この違いを知らないまま進めると、遺品整理業者が行った簡易清掃とは別に、ハウスクリーニング業者にも同じ場所を依頼してしまい、費用が重複することがあります。

「一式」の見積りは、二重払いの原因になりやすい

曖昧な見積書がトラブルを招く

遺品整理では、作業後に追加費用を請求されるなど、見積り時の認識違いがトラブルにつながることがあります。

特に注意したいのが、見積書に「清掃一式」とだけ書かれているケースです。この書き方では、簡易清掃なのかハウスクリーニング相当なのかが判断できません。

また、遺品整理業者のオプションとしてハウスクリーニングを追加した場合でも、どの範囲まで・どの仕上がりレベルかが明示されていなければ、依頼後に認識のズレが生じやすくなります。

費用の重複を避ける見積りの取り方

依頼前に「清掃のゴール」を自分で決めておく

まず、どのレベルの清掃を求めているかを整理することが大切です。

退去・原状回復が目的なら、管理会社が求める水準を先に確認してから業者へ依頼する。売却前の内見向けなら、不動産会社に必要な清掃レベルを相談してから動く。ゴールが決まってから業者を選ぶ順番が、費用の無駄を防ぎやすくします。

見積り時に業者へ確認すること

見積書をもらう際は、下記を業者に確認してください。

  • 「清掃」の内容が簡易清掃なのかハウスクリーニング相当なのかが、見積書の中で区別されているか
  • 追加料金が発生する条件(廃棄物量の超過・特殊清掃が必要になった場合など)が事前に提示されているか

口頭のやり取りだけで終わらせず、書面で内容を残すことが大切です。

口頭での説明だけでは後から確認しにくいため、内訳を明細化した書面を受け取ることを前提に話を進めてください。

同じ業者にまとめるか、別々に頼むか

遺品整理とハウスクリーニングを同時に依頼するとき、どちらの方法が向いているかは状況によって変わります。

同一業者にまとめる別々の専門業者に頼む
費用セット割でお得になる場合あり各社の相場で比較しやすい
手間日程調整・鍵の受け渡しが1回で済む2回以上の調整が必要になることも
仕上がり品質業者によって差があるハウスクリーニングの専門性が高い
向いているケース急ぎで手間を省きたい場合仕上がりレベルを重視する場合

急いでいる場合や段取りをシンプルにしたい場合は、遺品整理とクリーニングを一括で引き受けるセットプランが向いています。
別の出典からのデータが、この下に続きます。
(* ===== verification/InitrdFile.v ===== *)
(** * InitrdFile: the contents of files

    Reading, writing and seeking through the virtual file system on the ram
    disk, against an abstract store: user memory, the contents of files as byte
    strings, and open files as positions in them.  Every sequence of calls on any
    number of open files behaves as the store does, over the growth and
    replacement of buffers that live in the archive or on the heap. *)
From S2P Require Import Prelude Alloc Vfs Initrd InitrdMem.

(** ** The abstract store *)
Record fstore := MkStore {
  a_mem : gmap Z Z;
  a_content : gmap Z (list Z);
  a_open : gmap Z (Z * Z * Z);
}.

(** The contents [c] with [d] written at [o]. *)
Definition splice (o : nat) (d c : list Z) : list Z := take o c ++ d ++ drop (o + length d) c.

(** ** The relation *)
Section relation.
Context {A : Type} {alloc_A : Allocator A} {arena_A : AllocatorArena A}.
Abbreviation W := (vworld (iext A)).
Implicit Types (w : W) (s : fstore).

(** An address the heap neither uses nor may hand out. *)
Definition outside w (x : Z) : Prop :=
  ¬ al_arena (heap (ext w)) x ∧ ∀ q k, al_live (heap (ext w)) !! q = Some k → x < q ∨ q + k ≤ x.

Definition in_buffer (i : initrd_inode) (x : Z) : Prop := i_buf i ≠ 0 ∧ i_buf i ≤ x < i_buf i + i_bufsize i.

(** The buffer of the inode [i] holds [c]. *)
Record buffer_ok w (i : initrd_inode) (c : list Z) : Prop := {
  bu_len : i_len i = Z.of_nat (length c);
  bu_size : Z.of_nat (length c) ≤ i_bufsize i;
  bu_null : i_buf i = 0 → c = [];
  bu_holds : holds (bytes (ext w)) (i_buf i) c;
  bu_mapped x : in_buffer i x → is_Some (bytes (ext w) !! x);
  bu_owned : i_buf_owned i = true →
    i_buf i ≠ 0 ∧ 0 < i_bufsize i ∧ ∃ k, al_live (heap (ext w)) !! i_buf i = Some k ∧ i_bufsize i ≤ k;
  bu_borrowed : i_buf_owned i = false → ∀ x, in_buffer i x → outside w x;
}.

Record file_ok w v (c : list Z) : Prop := {
  fo_node : ∃ n, nodes w !! v = Some n ∧ n_fs_data n = v ∧ n_type n = VFS_NODE_FILE;
  fo_inode : ∃ i, inodes (ext w) !! v = Some i ∧ buffer_ok w i c;
}.

Record stored w s : Prop := {
  st_heap : al_ok (heap (ext w));
  st_blocks : blocks_ok (al_live (heap (ext w)));
  st_mem x b : a_mem s !! x = Some b → bytes (ext w) !! x = Some b ∧ outside w x;
  st_mem_apart x v c i : is_Some (a_mem s !! x) → a_content s !! v = Some c →
    inodes (ext w) !! v = Some i → ¬ in_buffer i x;
  st_file v c : a_content s !! v = Some c → v ≠ 0 ∧ file_ok w v c;
  st_apart u v c d i j x : a_content s !! u = Some c → a_content s !! v = Some d → u ≠ v →
    inodes (ext w) !! u = Some i → inodes (ext w) !! v = Some j → in_buffer i x → ¬ in_buffer j x;
  st_open f v o fl : a_open s !! f = Some (v, o, fl) →
    f ≠ 0 ∧ (∃ g, files w !! f = Some g ∧ f_vnode g = v ∧ f_ops g = INITRD_VFILE_OPS ∧ f_flags g = fl ∧ f_offset g = o) ∧
    ∃ c, a_content s !! v = Some c ∧ 0 ≤ o ≤ Z.of_nat (length c);
}.

(** *** What the relation depends on *)
Definition icore (i : initrd_inode) : Z * Z * bool * Z := (i_buf i, i_bufsize i, i_buf_owned i, i_len i).
Definition ncore (n : vfs_node) : vfs_node_type * Z := (n_type n, n_fs_data n).
Record sim w w' : Prop := {
  sim_heap : heap (ext w') = heap (ext w);
  sim_bytes : bytes (ext w') = bytes (ext w);
  sim_files : files w' = files w;
  sim_inode a : icore <$> inodes (ext w') !! a = icore <$> inodes (ext w) !! a;
  sim_node a : ncore <$> nodes w' !! a = ncore <$> nodes w !! a;
}.

#[global] Instance sim_refl : Reflexive sim.
Proof. by intros w; split. Qed.
#[global] Instance sim_trans : Transitive sim.
Proof. intros w1 w2 w3 [? ? ? Hi Hn] [? ? ? Hi' Hn']. split; try congruence; intros a; by rewrite ?Hi', ?Hn'. Qed.

Lemma icore_buffer i j x : icore i = icore j → in_buffer i x ↔ in_buffer j x.
Proof. intros [= E1 E2 E3 E4]. unfold in_buffer. by rewrite E1, E2. Qed.
Lemma core_ok w w' i j c :
  heap (ext w') = heap (ext w) → bytes (ext w') = bytes (ext w) → icore j = icore i → buffer_ok w i c → buffer_ok w' j c.
Proof.
  intros Eh Eb Ec [? ? ? ? Hm Ho Hbo]. pose proof (λ x, icore_buffer j i x Ec) as Hx. injection Ec as E1 E2 E3 E4.
  split; rewrite ?E1, ?E2, ?E3, ?E4, ?Eb, ?Eh; try done.
  - intros x Hi. by apply Hm, Hx.
  - intros Ef x Hi. unfold outside. rewrite Eh. by apply Hbo, Hx.
Qed.

Lemma sim_inode_some w w' a j : sim w w' → inodes (ext w') !! a = Some j →
  ∃ i, inodes (ext w) !! a = Some i ∧ icore j = icore i.
Proof.
  intros Hs Hj. pose proof (sim_inode _ _ Hs a) as H. rewrite Hj in H. destruct (inodes (ext w) !! a) as [i|]; [|done].
  exists i. split; [done|]. cbn in H. congruence.
Qed.

Lemma stored_sim w w' s : stored w s → sim w w' → stored w' s.
Proof.
  intros [Hh Hb Hm Hma Hf Hap Ho] Hs. pose proof Hs as [Eh Eb Ef Hi Hn]. split.
  - by rewrite Eh.
  - by rewrite Eh.
  - intros x b Hx. unfold outside. rewrite Eb, Eh. by apply Hm.
  - intros x v c j Hx Hc Hj. destruct (sim_inode_some _ _ _ _ Hs Hj) as (i & Hi' & Ec).
    rewrite (icore_buffer _ _ _ Ec). by eapply Hma.
  - intros v c Hc. destruct (Hf v c Hc) as (Hv & [(n & Hnn & E1 & E2) (i & Hii & Hbu)]). split; [done|]. split.
    + specialize (Hn v). rewrite Hnn in Hn. destruct (nodes w' !! v) as [n'|]; [|done].
      exists n'. injection Hn as En1 En2. split; [done|]. split; congruence.
    + specialize (Hi v). rewrite Hii in Hi. destruct (inodes (ext w') !! v) as [j|]; [|done].
      exists j. split; [done|]. injection Hi. intros. eapply core_ok; [done|done| |done]. unfold icore. congruence.
  - intros u v c d i j x Hc Hd Huv Hi' Hj Hx.
    destruct (sim_inode_some _ _ _ _ Hs Hi') as (i0 & Hi0 & Ei). destruct (sim_inode_some _ _ _ _ Hs Hj) as (j0 & Hj0 & Ej).
    rewrite (icore_buffer _ _ _ Ej). rewrite (icore_buffer _ _ _ Ei) in Hx. by eapply (Hap u v).
  - intros f v o fl Hf'. rewrite Ef. by apply Ho.
Qed.

(** *** Changes of the world *)
Definition with_bytes (m : gmap Z Z) w : W := set_ext (set_bytes m (ext w)) w.
Definition with_inode (v : Z) (i : initrd_inode) w : W := set_ext (set_inodes (<[v := i]> (inodes (ext w))) (ext w)) w.
Definition with_file (f : Z) (g : vfs_file) w : W := set_files (<[f := g]> (files w)) w.
Definition with_heap (a : A) w : W := set_ext (set_heap a (ext w)) w.

(** The same buffer, with bytes changed elsewhere. *)
Lemma buffer_elsewhere w m i c :
  buffer_ok w i c → (∀ x, in_buffer i x → m !! x = bytes (ext w) !! x) → buffer_ok (with_bytes m w) i c.
Proof.
  intros [Hl Hs Hn Hh Hm Ho Hb] He. split; try done.
  - eapply holds_ext; [done|]. cbn. intros x Hx. apply He. split; [|lia].
    intros E. rewrite (Hn E) in Hx. cbn in Hx. lia.
  - intros x Hx. cbn. rewrite He by done. by apply Hm.
Qed.

Lemma stored_user w s b l :
  stored w s → (∀ x, b ≤ x < b + Z.of_nat (length l) → is_Some (a_mem s !! x)) →
  stored (with_bytes (init_bytes l b (bytes (ext w))) w) (MkStore (init_bytes l b (a_mem s)) (a_content s) (a_open s)).
Proof.
  intros [Hh Hb Hm Hma Hf Hap Ho] Hin.
  assert (∀ x, is_Some (init_bytes l b (a_mem s) !! x) → is_Some (a_mem s !! x)) as Hdom.
  { intros x Hx. destruct (decide (b ≤ x < b + Z.of_nat (length l))); [by apply Hin|]. by rewrite init_out in Hx by lia. }
  split; try done; cbn [a_mem a_content a_open].
  - intros x c Hx. destruct (Hdom x ltac:(by eexists)) as [c' Hc']. destruct (Hm _ _ Hc') as [E Hout]. split; [|done].
    cbn. rewrite <- Hx. apply init_cong. congruence.
  - intros x v c i Hx. apply Hma. by apply Hdom.
  - intros v c Hc. destruct (Hf v c Hc) as (Hv & [Hn (i & Hi & Hbu)]). split; [done|]. split; [done|].
    exists i. split; [done|]. apply buffer_elsewhere; [done|]. intros x Hx. apply init_out.
    destruct (decide (b ≤ x < b + Z.of_nat (length l))) as [Hr|]; [|lia]. by destruct (Hma x v c i (Hin x Hr) Hc Hi).
Qed.

Lemma splice_length o d c : (o ≤ length c)%nat → length (splice o d c) = Nat.max (length c) (o + length d).
Proof. intros Ho. unfold splice. rewrite !length_app, length_take, length_drop. lia. Qed.

(** Writing [d] at [o] into memory that holds [c]. *)
Lemma holds_splice m p o d c :
  holds m p c → (o ≤ length c)%nat → holds (init_bytes d (p + Z.of_nat o) m) p (splice o d c).
Proof.
  intros Hc Ho. unfold splice. apply holds_app. rewrite length_take, Nat.min_l by done. split.
  - eapply holds_ext; [by apply holds_take|]. intros x Hx. rewrite length_take in Hx. apply init_out. lia.
  - apply holds_app. split; [apply init_holds|]. eapply holds_ext.
    + replace (p + Z.of_nat o + Z.of_nat (length d)) with (p + Z.of_nat (o + length d)) by lia.
      destruct (decide (o + length d ≤ length c)%nat); [by apply holds_drop|].
      rewrite drop_ge by lia. apply holds_nil.
    + intros x Hx. apply init_out. lia.
Qed.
退去立会いや売却内見に向けて仕上がりを重視したい場合は、ハウスクリーニング専門業者を別に手配する方法もあります。

費用は、間取り、荷物量、汚れの程度、作業人数、処分品の内容によって大きく変わります。遺品整理とハウスクリーニングを比較するときは、総額だけでなく作業範囲と仕上がりの条件をそろえて確認しましょう。

ただし、汚れの状態や特殊清掃(体液・臭気・カビへの対応)が必要な場合は費用が大きく上振れするため、見積り段階でその可能性についても確認しておきましょう。

まとめ:費用の重複は見積り段階の確認と書面化で防ぎやすい

遺品整理とハウスクリーニングを同時に依頼するとき、費用の重複を避けるためのポイントは、見積り段階で作業の内訳を明確にしてもらい、書面で残すことです。

「清掃」という言葉の中身を確認せずに進めると、知らないうちに二重払いになったり、作業後に追加請求が発生するリスクがあります。

まず「自分が求めるゴール(清掃レベル)」を決め、それに合わせて見積書の内容を確認する。この順番を意識すると、費用のトラブルを減らしやすくなります。